With the recent drop in device prices, Silicon Carbide (SiC) is becoming an affordable technology for a larger number of E-Mobility applications besides mainstream EV’s. A wider number of markets can now benefit from the high efficiency and high power density offered by SiC for traction and auxiliary inverters, including E-Trucks or E-busses, specialty and industrial vehicles. Electrification is also entering other transportation markets with fuel-cell driven hybrid or full electric drive trains, like VTOL aircraft, specific-purpose drones and marine applications, Nevertheless engineers from these various industries must undertake the long journey along the conception, validation and qualification stages of a SiC inverter, facing motor control, gate driver, EMC, mechanical and thermal design challenges. CISSOID’s SiC inverter platform alleviates these challenges by bringing a complete toolbox for efficient and compact e-drive system development. This range from SiC intelligent power modules (IPM) and inverter control modules (ICM), powered by state-of-the-art motor control software, to complete, configurable and customisable SiC inverters.
Gallium Nitride (GaN) is transforming power electronics through superior efficiency and power density. While established in low- and mid-power systems, its transition to higher power classes has been limited by challenges in reliability, paralleling, and gate robustness. This presentation highlights how recent advances in device design, gate control, and packaging are enabling GaN’s expansion into automotive and industrial applications. Enhanced robustness improved thermal performance, and simplified system integration now allow consistent behaviour at higher voltages and currents. These innovations address key reliability concerns, making GaN a practical option for high-power converters, and motor drives. Attendees will gain insights into design considerations and implementation strategies supporting GaN’s evolution beyond traditional limits. Together, these developments demonstrate that GaN technology now offers the scalability, durability, and ease of use required for next-generation high-power applications.
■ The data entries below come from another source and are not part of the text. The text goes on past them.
(** * dmrgo: the record codec, the map and reduce drivers, and the TSV protocol

    A shallow embedding of [dmrgo]'s job runner (package [dmrgo]: the line
    readers, [mapper], [reducer], [Main], [mapreduce] and its two pools) and of
    [proto.go] ([TSVProtocol.MarshalKV], [TSVProtocol.UnmarshalKVs]).

    Go strings are byte strings: they are [string]s here, one [ascii] per byte.
    A [bufio.Reader] over an input is the string of the bytes not read yet. *)

From Stdlib Require Import String Ascii List ZArith NArith Lia Bool DecimalString.
From Stdlib Require Import DecimalPos DecimalN DecimalZ.
From stdpp Require Import base tactics option list strings.

Open Scope string_scope.
Open Scope list_scope.
Open Scope nat_scope.

#[local] Arguments String.append !_ _ / : simpl nomatch.

(* ===================================================================== *)
(** * Part I: the program                                                 *)
(* ===================================================================== *)

(* --------------------------------------------------------------------- *)
(** ** Bytes and the library functions the readers use                     *)
(* --------------------------------------------------------------------- *)

Definition TAB : ascii := "009"%char.
Definition NL : ascii := "010"%char.
Definition COMMA : ascii := ","%char.
Definition PERCENT : ascii := "%"%char.
Definition PLUS : ascii := "+"%char.
Definition SPACE : ascii := " "%char.

(** Go's [error] values that the readers can return. *)
Inductive error : Type :=
| EOF
| EscapeError (s : string).

(** A fallible result, as Go's [(T, error)] pair with exactly one side set. *)
Inductive result (A : Type) : Type :=
| Ok (a : A)
| Err (e : error).
Arguments Ok {A} a.
Arguments Err {A} e.

(** [splitAt delim s]: the bytes of [s] up to and including the first
    [delim], and the bytes after it; [None] when [s] has no [delim]. *)
Fixpoint splitAt (delim : ascii) (s : string) : option (string * string) :=
  match s with
  | EmptyString => None
  | String c r =>
      if Ascii.eqb c delim then Some (String c EmptyString, r)
      else match splitAt delim r with
           | Some (p, rest) => Some (String c p, rest)
           | None => None
           end
  end.

(** [bufio.Reader.ReadString]: reads until the first occurrence of [delim]
    and returns the bytes read, [delim] included.  When the input ends before
    a [delim], it returns the bytes read so far and [io.EOF].  The third
    component is the reader afterwards. *)
Definition ReadString (br : string) (delim : ascii) : string * option error * string :=
  match splitAt delim br with
  | Some (p, rest) => (p, None, rest)
  | None => (br, Some EOF, EmptyString)
  end.

(** Does byte [c] occur in [cutset]? *)
Fixpoint inCutset (c : ascii) (cutset : string) : bool :=
  match cutset with
  | EmptyString => false
  | String d r => Ascii.eqb c d || inCutset c r
  end.

Definition isEmpty (s : string) : bool :=
  match s with EmptyString => true | String _ _ => false end.

(** [strings.TrimRight]: [s] without its trailing bytes that are in [cutset]. *)
Fixpoint TrimRight (s cutset : string) : string :=
  match s with
  | EmptyString => EmptyString
  | String c r =>
      let r' := TrimRight r cutset in
      if isEmpty r' && inCutset c cutset then EmptyString else String c r'
  end.

(** [s] cut at the first [sep]: the bytes before it and the bytes after it. *)
Fixpoint cut (sep : ascii) (s : string) : option (string * string) :=
  match s with
  | EmptyString => None
  | String c r =>
      if Ascii.eqb c sep then Some (EmptyString, r)
      else match cut sep r with
           | Some (p, rest) => Some (String c p, rest)
           | None => None
           end
  end.

(** [strings.SplitN] for a separator of one byte: at most [n] substrings, the
    last one being the unsplit remainder; [n = 0] gives no substring. *)
Fixpoint SplitN (s : string) (sep : ascii) (n : nat) : list string :=
  match n with
  | 0 => []
  | 1 => [s]
  | S n' =>
      match cut sep s with
      | Some (p, rest) => p :: SplitN rest sep n'
      | None => [s]
      end
  end.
As BEV inverter designs reach new levels of power density and reliability, this talk explores how advanced sintering enables efficient and durable bonding of molded power modules to water coolers. It presents scalable, automated production solutions that deliver high yield and surpass soldering in thermal performance and long-term stability.
As the world moves towards global electrification, semiconductor innovation is indispensable. With an innovation cycle of 2-3 years, new WBG power semiconductor performance is increasingly limited by the physics of the package and the systems – here innovative new system solutions need to be considered to exploit the full potential of the new semiconductor technologies. This presentation will show a detailed analysis how improvements on chip level affects typical power electronic systems and what benefits could be achieved if a holistic system optimization is considered.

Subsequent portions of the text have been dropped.